This new paradigm forces us to reconsider our knowledge and to modify our traditional approach to research and treatment. This statement is relevant for ET because it completely changes the conception of cancer treatment. The actual idea behind in vitro and in vivo studies is to treat the tumor and then to observe its evolution, which is not known to priori [7–15, 18–21]. However, the existence of V_{d} establishes that fibrosarcoma Sa37 tumors have a DEC threshold for which the tumor is completely destroyed, as demonstrated experimentally and theoretically for Ehrlich and fibrosarcoma Sa37 tumors [14, 17], in agreement with other studies [9, 10, 18, 21, 33]. This is possible if we establish an explicit dependence of V_{d} as a function of the parameters of Equation 7, the host type, and the ET parameters (dosage and exposure time of DEC, electrode array, and times that DEC is repeated). This is very complex at the experimental and theoretical levels; however, mathematical modeling may be a useful tool for finding an approximate solution (analytical or numerical) to this problem. Such modeling will lead to further improvement in the treatment of solid tumors, and it can also help guide treatment decisions for therapists treating patients (or animals) with this disease. In addition, this statement will contribute to standardizing this therapy.

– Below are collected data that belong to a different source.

Lemma verified_inv (o : JwtModuleOptions) (now : Z) (t : string) (payload : json) :
  verified o now t = Ok payload -> exists h p sig header alg exp,
    split_on "."%char t = [h; p; sig] /\ decodeSegment same same JSON_parse h = Ok header /\
    decodeSegment same same JSON_parse p = Ok payload /\ field_of "alg" header = Some (JStr alg) /\
    alg ∈ jm_algorithms o /\ verify (h +:+ "." +:+ p) (jm_publicKey o) (same sig) = true /\
    field_of "exp" payload = Some (JNum exp) /\ Qle_bool exp (inject_Z (now / 1000)) = false /\
    field_of "iss" payload = Some (JStr (jm_issuer o)) /\ field_of "aud" payload = Some (JStr (jm_audience o)).
Proof.
  unfold verified. destruct (split_on _ t) as [|h [|p [|sig [|]]]]; try done.
  destruct (decodeSegment same same JSON_parse h) as [header|] eqn:Eh; [|done].
  destruct (decodeSegment same same JSON_parse p) as [pl|] eqn:Ep; [|done].
  destruct (field_of "alg" header) as [[]|] eqn:Ea; try done.
  destruct (field_of "exp" pl) as [[]|] eqn:Ee; try done. cbn [as_number].
  destruct (bool_decide (_ ∈ _)) eqn:E1; [|done]. destruct (verify _ _ _) eqn:E2; [|done].
  destruct (Qle_bool _ _) eqn:E3; [done|]. apply bool_decide_eq_true in E1. cbn [andb negb].
  case_bool_decide as E4; [|done]. case_bool_decide as E5; [|done]. intros [= <-].
  apply as_string_Some in E4, E5. naive_solver.
Qed.
(** * The Deutsch-Josza notebook (reference/algorithms/deutsch_josza.ipynb)

    A shallow embedding of the notebook's code cells: the selection of the
    random oracle parameters, the construction of the circuit as a sequence
    of gate calls, the two backend runs and the filtering of the counts of
    the real-device run.

    The quantum SDK, numpy and matplotlib are not part of the repository.
    A call into them is an event of the run's trace; what such a call returns
    or raises is read from a [World], about which nothing is assumed. *)

From Stdlib Require Import ZArith PrimFloat FloatOps SpecFloat Uint63.
From stdpp Require Import gmap strings list fin_maps numbers.

Set Warnings "-inexact-float".
Local Open Scope Z_scope.

(** ** Python and numpy primitives the cells use *)

Module Py.

(** [t1 < t2] on tuples of integers: lexicographic, a proper prefix is
    smaller ([sys.version_info < (3,5)]). *)
Fixpoint tuple_lt (t1 t2 : list Z) : bool :=
  match t1, t2 with
  | _, [] => false
  | [], _ :: _ => true
  | v1 :: t1', v2 :: t2' =>
      if v1 <? v2 then true
      else if v2 <? v1 then false
      else tuple_lt t1' t2'
  end.

(** [int(f)] of a binary64 float: truncation towards zero; Python raises
    on an infinity or a NaN ([None] here). *)
Definition int_of_float (f : float) : option Z :=
  match Prim2SF f with
  | S754_zero _ => Some 0
  | S754_finite sign m e =>
      let mag := if 0 <=? e then Z.shiftl (Z.pos m) e
                 else Z.shiftr (Z.pos m) (- e) in
      Some (if sign then - mag else mag)
  | S754_infinity _ | S754_nan => None
  end.

(** [float(i)] of an integer [0 <= i < 2^63] (round to nearest even). *)
Definition float_of_int (i : Z) : float := PrimFloat.of_uint63 (Uint63.of_Z i).

(** The values of numpy's default integer type, and the wrap-around of its
    arithmetic. *)
Definition int64 (z : Z) : Prop := - 2 ^ 63 ≤ z < 2 ^ 63.

Definition wrap64 (z : Z) : Z := (z + 2 ^ 63) `mod` 2 ^ 64 - 2 ^ 63.

(** [np.sum] of a list of integers that fit [int64]: numpy makes an array of
    [int64] of them and adds with wrap-around. (A list with an integer
    outside [int64] gets another element type; the statements about sums
    below assume that the summed counts fit.) On the empty list numpy
    answers the float [0.0], which is equal to the integer [0] as a Python
    number and as a dictionary value; the embedding keeps the number. *)
Definition np_sum (l : list Z) : Z := foldl (λ acc x, wrap64 (acc + x)) 0 l.

(** The sum of a list of integers, as a number. *)
Definition total (l : list Z) : Z := foldr Z.add 0 l.

(** [d.items()] of a dictionary. The order of the items (Python keeps the
    order of insertion) is not kept by [gmap]; the cells only sum over the
    items and rebuild dictionaries from them. *)
Definition items (d : gmap string Z) : list (string * Z) := map_to_list d.

(** [{k: v for k, v in l}]: later items win. *)
Definition dict_of (l : list (string * Z)) : gmap string Z :=
  foldl (λ d kv, <[kv.1 := kv.2]> d) ∅ l.

(** The truth value of an integer ([if (a & (1 << i)):]). *)
Definition truthy (z : Z) : bool := negb (z =? 0).

End Py.

(** ** Registers, gates and the events of a run *)

Record register := Register { reg_name : string; reg_size : nat }.

(** [qr[i]], [cr[i]]: a register and an index into it. *)
Definition bit : Type := register * nat.

Inductive gate :=
| gate_h (q : bit)
| gate_x (q : bit)
| gate_iden (q : bit)
| gate_cx (ctl tgt : bit)
| gate_barrier
| gate_measure (q c : bit).

Inductive event :=
| EvSetApi
| EvRandint (low high : Z)
| EvPrint (msg : string) (arg : option Z)
| EvCreateQuantumRegister (r : register)
| EvCreateClassicalRegister (r : register)
| EvCreateCircuit (name : string) (qregs cregs : list register)
| EvGate (g : gate)
| EvExecute (names : list string) (backend : string) (shots : Z) (timeout : option Z)
| EvGetCounts (results : nat) (name : string)
| EvPlotHistogram (counts : gmap string Z)
| EvPrintDict (d : gmap string Z).

(** An error that ends a run: raised by a [raise] statement of the notebook,
    by the Python runtime on an expression of the notebook (an unbound name,
    [int] of an infinity), by numpy, or by a call into the SDK. *)
Inductive error :=
| NotebookException (msg : string)
| PythonError (kind : string)
| NumpyValueError (msg : string)
| SdkError (msg : string).

(** What the external world answers. [results] are opaque handles. *)
Record World := {
  version_info : list Z;
  entropy : nat → Z;
  set_api_outcome : option string;
  execute_outcome : list gate → string → Z → option Z → string + nat;
  get_counts_outcome : nat → string → string + gmap string Z;
  plot_histogram_outcome : gmap string Z → option string
}.

Record state := State { trace : list event; draws : nat }.

Definition initial : state := State [] 0.

(** ** The monad of a run: a trace, a generator position, and an error *)

Definition M (A : Type) : Type := state → (error + A) * state.

#[global] Instance M_ret : MRet M := λ A a s, (inr a, s).
#[global] Instance M_bind : MBind M := λ A B f m s,
  match m s with
  | (inl e, s') => (inl e, s')
  | (inr a, s') => f a s'
  end.

Definition raise {A} (e : error) : M A := λ s, (inl e, s).

Definition emit (ev : event) : M unit :=
  λ s, (inr (), State (trace s ++ [ev]) (draws s)).

(** [for x in l: body(x)] *)
Fixpoint for_each {A} (l : list A) (body : A → M unit) : M unit :=
  match l with
  | [] => mret ()
  | x :: l' => body x ;; for_each l' body
  end.

Definition range (n : nat) : list nat := seq 0 n.

(** The gates appended so far: the gate calls of the trace, in order. *)
Definition gates_of (tr : list event) : list gate :=
  omap (λ ev, match ev with EvGate g => Some g | _ => None end) tr.

(** ** External calls *)

Section Run.

Context (w : World).

(** [np.random.randint(low, high)]: an integer of the half-open interval
    [low, high), chosen by the generator. The numbers are drawn as [int64]:
    numpy raises ValueError when [low] is below [-2^63] or [high] above
    [2^63], and on an empty interval. The generator's choice is the world's
    [entropy] at the current position, reduced into the interval: every
    integer of the interval can come out ([randint_onto] below), and nothing
    else. *)
Definition randint (low high : Z) : M Z := λ s,
  let tr := trace s ++ [EvRandint low high] in
  if decide (low < - 2 ^ 63)
  then (inl (NumpyValueError "low is out of bounds for int64"), State tr (draws s))
  else if decide (2 ^ 63 < high)
  then (inl (NumpyValueError "high is out of bounds for int64"), State tr (draws s))
  else if decide (low < high)
  then (inr (low + entropy w (draws s) `mod` (high - low)), State tr (S (draws s)))
  else (inl (NumpyValueError "low >= high"), State tr (draws s)).

Definition print (msg : string) (arg : option Z) : M unit := emit (EvPrint msg arg).

Definition set_api : M unit :=
  emit EvSetApi ;;
  match set_api_outcome w with
  | Some e => raise (SdkError e)
  | None => mret ()
  end.

(** A register has a positive size: the SDK raises
    QISKitError('register size must be positive') otherwise. *)
Definition register_size_error : string := "register size must be positive".

Definition create_quantum_register (name : string) (size : nat) : M register :=
  emit (EvCreateQuantumRegister (Register name size)) ;;
  if decide (size = 0%nat) then raise (SdkError register_size_error)
  else mret (Register name size).

Definition create_classical_register (name : string) (size : nat) : M register :=
  emit (EvCreateClassicalRegister (Register name size)) ;;
  if decide (size = 0%nat) then raise (SdkError register_size_error)
  else mret (Register name size).

Definition create_circuit (name : string) (qregs cregs : list register) : M unit :=
  emit (EvCreateCircuit name qregs cregs).

(** A gate call on [djCircuit] appends the gate to the circuit. *)
Definition append (g : gate) : M unit := emit (EvGate g).

(** [Q_program.execute(names, backend=, shots=, timeout=)]: the backend is
    handed the circuit as built so far. *)
Definition execute (names : list string) (backend : string) (shots : Z)
    (timeout : option Z) : M nat := λ s,
  let s' := State (trace s ++ [EvExecute names backend shots timeout]) (draws s) in
  match execute_outcome w (gates_of (trace s)) backend shots timeout with
  | inl e => (inl (SdkError e), s')
  | inr results => (inr results, s')
  end.

Definition get_counts (results : nat) (name : string) : M (gmap string Z) :=
  emit (EvGetCounts results name) ;;
  match get_counts_outcome w results name with
  | inl e => raise (SdkError e)
  | inr counts => mret counts
  end.

Definition plot_histogram (counts : gmap string Z) : M unit :=
  emit (EvPlotHistogram counts) ;;
  match plot_histogram_outcome w counts with
  | Some e => raise (SdkError e)
  | None => mret ()
  end.

(** ** The code cells *)

(** Cell 5: the check of the Python version. *)
Definition cell5 : M unit :=
  if Py.tuple_lt (version_info w) [3; 5]
  then raise (NotebookException "Please use Python version 3.5 or greater.")
  else mret ().

Definition circuitName : string := "DeutschJosza".

(** Cell 9, first part: the oracle parameters. [a] is bound only on the
    balanced branch. *)
Definition select_parameters (n : nat) : M (Z * Z * option Z) :=
  oracleType ← randint 0 2;
  oracleValue ← randint 0 2;
  a ← (if decide (oracleType = 0)
       then print "The oracle returns a constant value " (Some oracleValue) ;;
            mret None
       else print "The oracle returns a balanced function" None ;;
            a ← randint 1 (2 ^ Z.of_nat n);
            mret (Some a));
  mret (oracleType, oracleValue, a).

(** Cell 9, between the two barriers: the oracle. *)
Definition oracle (qr : register) (n : nat) (oracleType oracleValue : Z)
    (a : option Z) : M unit :=
  if decide (oracleType = 0)
  then if decide (oracleValue = 1)
       then append (gate_x (qr, n))
       else append (gate_iden (qr, n))
  else for_each (range n) (λ i,
         match a with
         | None => raise (PythonError "NameError: name 'a' is not defined")
         | Some a =>
             if Py.truthy (Z.land a (Z.shiftl 1 (Z.of_nat i)))
             then append (gate_cx (qr, i) (qr, n))
             else mret ()
         end).

(** Cell 9, from the registers on. *)
Definition build_circuit (n : nat) (oracleType oracleValue : Z)
    (a : option Z) : M unit :=
  qr ← create_quantum_register "qr" (n + 1);
  cr ← create_classical_register "cr" n;
  create_circuit circuitName [qr] [cr] ;;
  for_each (range n) (λ i, append (gate_h (qr, i))) ;;
  append (gate_x (qr, n)) ;;
  append (gate_h (qr, n)) ;;
  append gate_barrier ;;
  oracle qr n oracleType oracleValue a ;;
  append gate_barrier ;;
  for_each (range n) (λ i, append (gate_h (qr, i))) ;;
  for_each (range n) (λ i, append (gate_measure (qr, i) (cr, i))).

Definition cell9 (n : nat) : M unit :=
  set_api ;;
  '(oracleType, oracleValue, a) ← select_parameters n;
  build_circuit n oracleType oracleValue a.

(** Cell 11: the run on the simulator. *)
Definition cell11 : M unit :=
  let backend := "ibmqx_hpc_qasm_simulator" in
  let shots := 1000 in
  results ← execute [circuitName] backend shots None;
  answer ← get_counts results circuitName;
  plot_histogram answer.
(** * ABCD: ray tracing with ABCD matrices

    A shallow embedding of [ABCD.py] (classes [Ray], [Matrix], [Lens],
    [Space], [Aperture] and [OpticalPath]) and the properties of its
    ray/matrix algebra and propagation engine.

    Numbers.  The Python code computes with floats; the specification speaks
    of real numbers.  Here every number is an exact rational ([Q]): rounding,
    NaN and overflow are outside the model.  Two things of the Python
    arithmetic are kept as they are:
    - [x / y] raises [ZeroDivisionError] when [y] is zero ([div]);
    - the default aperture diameter [float('+Inf')] is a value of its own
      ([PosInf]), larger than every height.
    [/] is true division (the arguments are floats, or the code runs under
    Python 3).  Equality of computed numbers is [Qeq] ([==]); where the
    code's expression is the stated one, syntactic equality ([=]) is proved.
    Equalities between different expressions are stated only where the
    doubles of the code agree as well (adding zero, multiplying by one or
    by zero, swapping the two operands of a sum).  What rounding changes is
    shown on the same formulas evaluated in IEEE binary64 ([Double]).

    Objects.  No method assigns an attribute of an object it did not create
    itself ([mul_ray] fills in a new [Ray()], [mul_matrix] returns a new
    [Matrix(...)]), so rays and elements are immutable values here.

    Effects.  [ZeroDivisionError] is the only exception the code can raise on
    numeric arguments ([result]); [print] is the only output ([stdout], a log
    of the calls).  A [for] loop with a body that may raise is [for_].
    The calls of [drawAt] that [drawOpticalElements] makes are a log too,
    and a formatted string ([text]) keeps its template and its numbers.
    What matplotlib draws ([drawAt], [drawObject], [drawRayTraces],
    [display], [save]) is not modelled. *)

From Stdlib Require Import String QArith Qabs ZArith List Lia Bool SpecFloat.
Import ListNotations.
Local Open Scope Q_scope.

(** ** Python values and effects *)

Inductive exn : Set :=
| ZeroDivisionError.

Inductive result (X : Type) : Type :=
| Ok (x : X)
| Raise (e : exn).
Arguments Ok {X} x.
Arguments Raise {X} e.

Definition bind {X Y : Type} (c : result X) (k : X -> result Y) : result Y :=
  match c with
  | Ok x => k x
  | Raise e => Raise e
  end.

Notation "x <- c ;; k" := (bind c (fun x => k))
  (at level 61, c at next level, right associativity).

(** [for x in xs: s = body(x, s)], left to right, stopping at the first
    exception. *)
Fixpoint for_ {X S : Type} (xs : list X) (body : X -> S -> result S) (s : S)
  : result S :=
  match xs with
  | [] => Ok s
  | x :: xs' => s' <- body x s ;; for_ xs' body s'
  end.

(** [range(N)]: [0, 1, ..., N-1], empty when [N <= 0]. *)
Definition range (N : Z) : list Z :=
  map Z.of_nat (seq 0 (Z.to_nat N)).

(** True division [a / b]. *)
Definition div (a b : Q) : result Q :=
  if Qeq_bool b 0 then Raise ZeroDivisionError else Ok (a / b).

(** A float that is either finite or [float('+Inf')]. *)
Inductive number : Set :=
| Finite (q : Q)
| PosInf.

(** [d / 2] *)
Definition half (d : number) : number :=
  match d with
  | Finite q => Finite (q / 2)
  | PosInf => PosInf
  end.

(** [x > d] for a finite [x] *)
Definition gt (x : Q) (d : number) : bool :=
  match d with
  | Finite q => negb (Qle_bool x q)
  | PosInf => false
  end.

(** ** class Ray *)

Module Ray.

Record t : Set := Ray {
  y : Q;
  theta : Q;
  z : Q;
  isBlocked : bool
}.

(** [Ray(y, theta, z)]: [isBlocked] defaults to [False]. *)
Definition new (y theta z : Q) : t := Ray y theta z false.

Definition fan (y radianMin radianMax : Q) (N : Z) : result (list t) :=
  for_ (range N)
    (fun i rays =>
       q <- div (inject_Z i * (radianMax - radianMin)) (inject_Z (N - 1)) ;;
       let theta := radianMin + q in
       Ok (rays ++ [new y theta 0]))
    [].

Definition fanGroup (yMin yMax : Q) (M : Z) (radianMin radianMax : Q) (N : Z)
  : result (list t) :=
  for_ (range M)
    (fun j rays =>
       for_ (range N)
         (fun i rays =>
            q <- div (inject_Z i * (radianMax - radianMin)) (inject_Z (N - 1)) ;;
            let theta := radianMin + q in
            p <- div (inject_Z j * (yMax - yMin)) (inject_Z (M - 1)) ;;
            let y := yMin + p in
            Ok (rays ++ [new y theta 0]))
         rays)
    [].

End Ray.

(** A string built by [template.format(args)].  How a float is written out
    in decimal is not modelled: the text keeps the template and the numbers
    handed to it. *)
Inductive text : Set :=
| Format (template : string) (args : list Q).

(** ** class Matrix *)

Module Matrix.

Record t : Set := Matrix {
  A : Q;
  B : Q;
  C : Q;
  D : Q;
  L : Q;
  apertureDiameter : number
}.

(** [Matrix(A, B, C, D, physicalLength, apertureDiameter)]; [float(x)] is
    [x] on exact numbers.  The defaults [physicalLength=0] and
    [apertureDiameter=float('+Inf')] are written out by the callers. *)
Definition init (A B C D physicalLength : Q) (apertureDiameter : number) : t :=
  Matrix A B C D physicalLength apertureDiameter.

Definition mul_matrix (self rightSideMatrix : t) : t :=
  let a := A self * A rightSideMatrix + B self * C rightSideMatrix in
  let b := A self * B rightSideMatrix + B self * D rightSideMatrix in
  let c := C self * A rightSideMatrix + D self * C rightSideMatrix in
  let d := C self * B rightSideMatrix + D self * D rightSideMatrix in
  let l := L self + L rightSideMatrix in
  init a b c d l PosInf.

Definition mul_ray (self : t) (rightSideRay : Ray.t) : Ray.t :=
  let y := A self * Ray.y rightSideRay + B self * Ray.theta rightSideRay in
  let theta := C self * Ray.y rightSideRay + D self * Ray.theta rightSideRay in
  let z := L self + Ray.z rightSideRay in
  if gt (Qabs (Ray.y rightSideRay)) (half (apertureDiameter self))
  then Ray.Ray y theta z true
  else Ray.Ray y theta z (Ray.isBlocked rightSideRay).

(** [Matrix.__str__]: the description is the concatenation of two formatted
    pieces; the template of the first one ends with a newline. *)
Definition __str__ (self : t) : result (list text) :=
  let description :=
    [Format ("A={0}, B={1}, C={2}, D={3}" ++ String (Ascii.ascii_of_nat 10) "")
            [A self; B self; C self; D self]] in
  f <- div (-1) (C self) ;;
  Ok (description ++ [Format "f={0:0.3f}" [f]]).

End Matrix.

(** The values that can stand on the right of [*]: an element, a ray, or
    anything else. *)
Inductive object : Set :=
| OMatrix (m : Matrix.t)
| ORay (r : Ray.t)
| ONone
| OInt (n : Z)
| OFloat (q : Q)
| OStr (s : string).

(** Standard output: one entry per [print] call, holding its arguments. *)
Definition stdout : Set := list (list object).

Definition IO (X : Type) : Type := stdout -> X * stdout.

Definition print (args : list object) : IO unit :=
  fun out => (tt, out ++ [args]).

(** [for x in xs: s = body(x, s)] for a body that may print. *)
Fixpoint for_io {X S : Type} (xs : list X) (body : X -> S -> IO S) (s : S)
  : IO S :=
  fun out =>
    match xs with
    | [] => (s, out)
    | x :: xs' => let (s', out') := body x s out in for_io xs' body s' out'
    end.

(** [Matrix.__mul__]: a function that ends without [return] returns [None]. *)
Definition __mul__ (self : Matrix.t) (rightSide : object) : IO object :=
  fun out =>
    match rightSide with
    | OMatrix m => (OMatrix (Matrix.mul_matrix self m), out)
    | ORay r => (ORay (Matrix.mul_ray self r), out)
    | _ =>
        let (_, out') :=
          print [OStr "Unrecognized right side element in multiply: "; rightSide] out in
        (ONone, out')
    end.

(** ** class Lens, class Space, class Aperture

    Each subclass only fixes the coefficients handed to [Matrix.__init__]
    (and how the element is drawn, which is not modelled). *)

Definition Lens (f : Q) (diameter : number) : result Matrix.t :=
  c <- div (-1) f ;;
  Ok (Matrix.init 1 0 c 1 0 diameter).

Definition Space (d : Q) : Matrix.t :=
  Matrix.init 1 d 0 1 d PosInf.

Definition Aperture (diameter : Q) : Matrix.t :=
  Matrix.init 1 0 0 1 0 (Finite diameter).

(** ** class OpticalPath *)

Module OpticalPath.

Record t : Set := OpticalPath {
  name : string;
  elements : list Matrix.t;
  objectHeight : Q;
  objectPosition : Q;
  fanAngle : Q;
  fanNumber : Z;
  rayNumber : Z
}.

Definition init : t :=
  OpticalPath "Ray tracing" [] 1 0 (1 # 2) 10 3.

Definition append (self : t) (matrix : Matrix.t) : t :=
  OpticalPath (name self) (elements self ++ [matrix]) (objectHeight self)
    (objectPosition self) (fanAngle self) (fanNumber self) (rayNumber self).

Definition transferMatrix (self : t) : IO object :=
  for_io (elements self)
    (fun element transferMatrix => __mul__ element transferMatrix)
    (OMatrix (Matrix.init 1 0 0 1 0 PosInf)).

Definition propagate (self : t) (inputRay : object) : IO (list object) :=
  fun out =>
    let ray := inputRay in
    let outputRays := [ray] in
    let (s, out') :=
      for_io (elements self)
        (fun element '(ray, outputRays) out =>
           let (ray, out) := __mul__ element ray out in
           ((ray, outputRays ++ [ray]), out))
        (ray, outputRays) out in
    (snd s, out').

Definition propagateMany (self : t) (inputRays : list object)
  : IO (list (list object)) :=
  for_io inputRays
    (fun inputRay output out =>
       let ray := inputRay in
       let outputRays := [ray] in
       let (s, out') :=
         for_io (elements self)
           (fun element '(ray, outputRays) out =>
              let (ray, out) := __mul__ element ray out in
              ((ray, outputRays ++ [ray]), out))
           (ray, outputRays) out in
       (output ++ [snd s], out'))
    [].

New predictions and hypothesis for TGK
In the physical sciences, mathematical theory and experimental investigation have always worked together. Mathematical theory can help to direct experimental research, while the results of experiments help to refine the modeling [2]. This is precisely one of the intentions of this manuscript.
Although Equation 5 (or 7) does not reveal other information, we can propose hypothesistesting (or hypothesisgenerating) methods from it and our experimental observations. The fact that in REGI of TGK, specifically in SI, for all experimental groups, Ehrlich and fibrosarcoma Sa37 solid tumors are not observed below V_{ob} (tumor cells in suspension) and are observed above V_{ob} (solid tumor or tumor mass) may suggest the existence of a phase transition. It is more evident for these tumor types in REGII of TGK for TG3 when the solid tumor passes from its active phase (below V_{d}) to the phase in which the tumor is completely destroyed due to DEC action (above V_{d}) [14]. In both cases, these transitions are named PT_{1} and PT_{2}, respectively, as schematically represented in Figure 9 and Figure 10. This is also supported if we remember that a phase transition has the characteristic of taking a medium with given properties and transforming some (or all) of it into a new medium with new properties (i.e., the transformation of a thermodynamic system from one phase to another) [40, 41].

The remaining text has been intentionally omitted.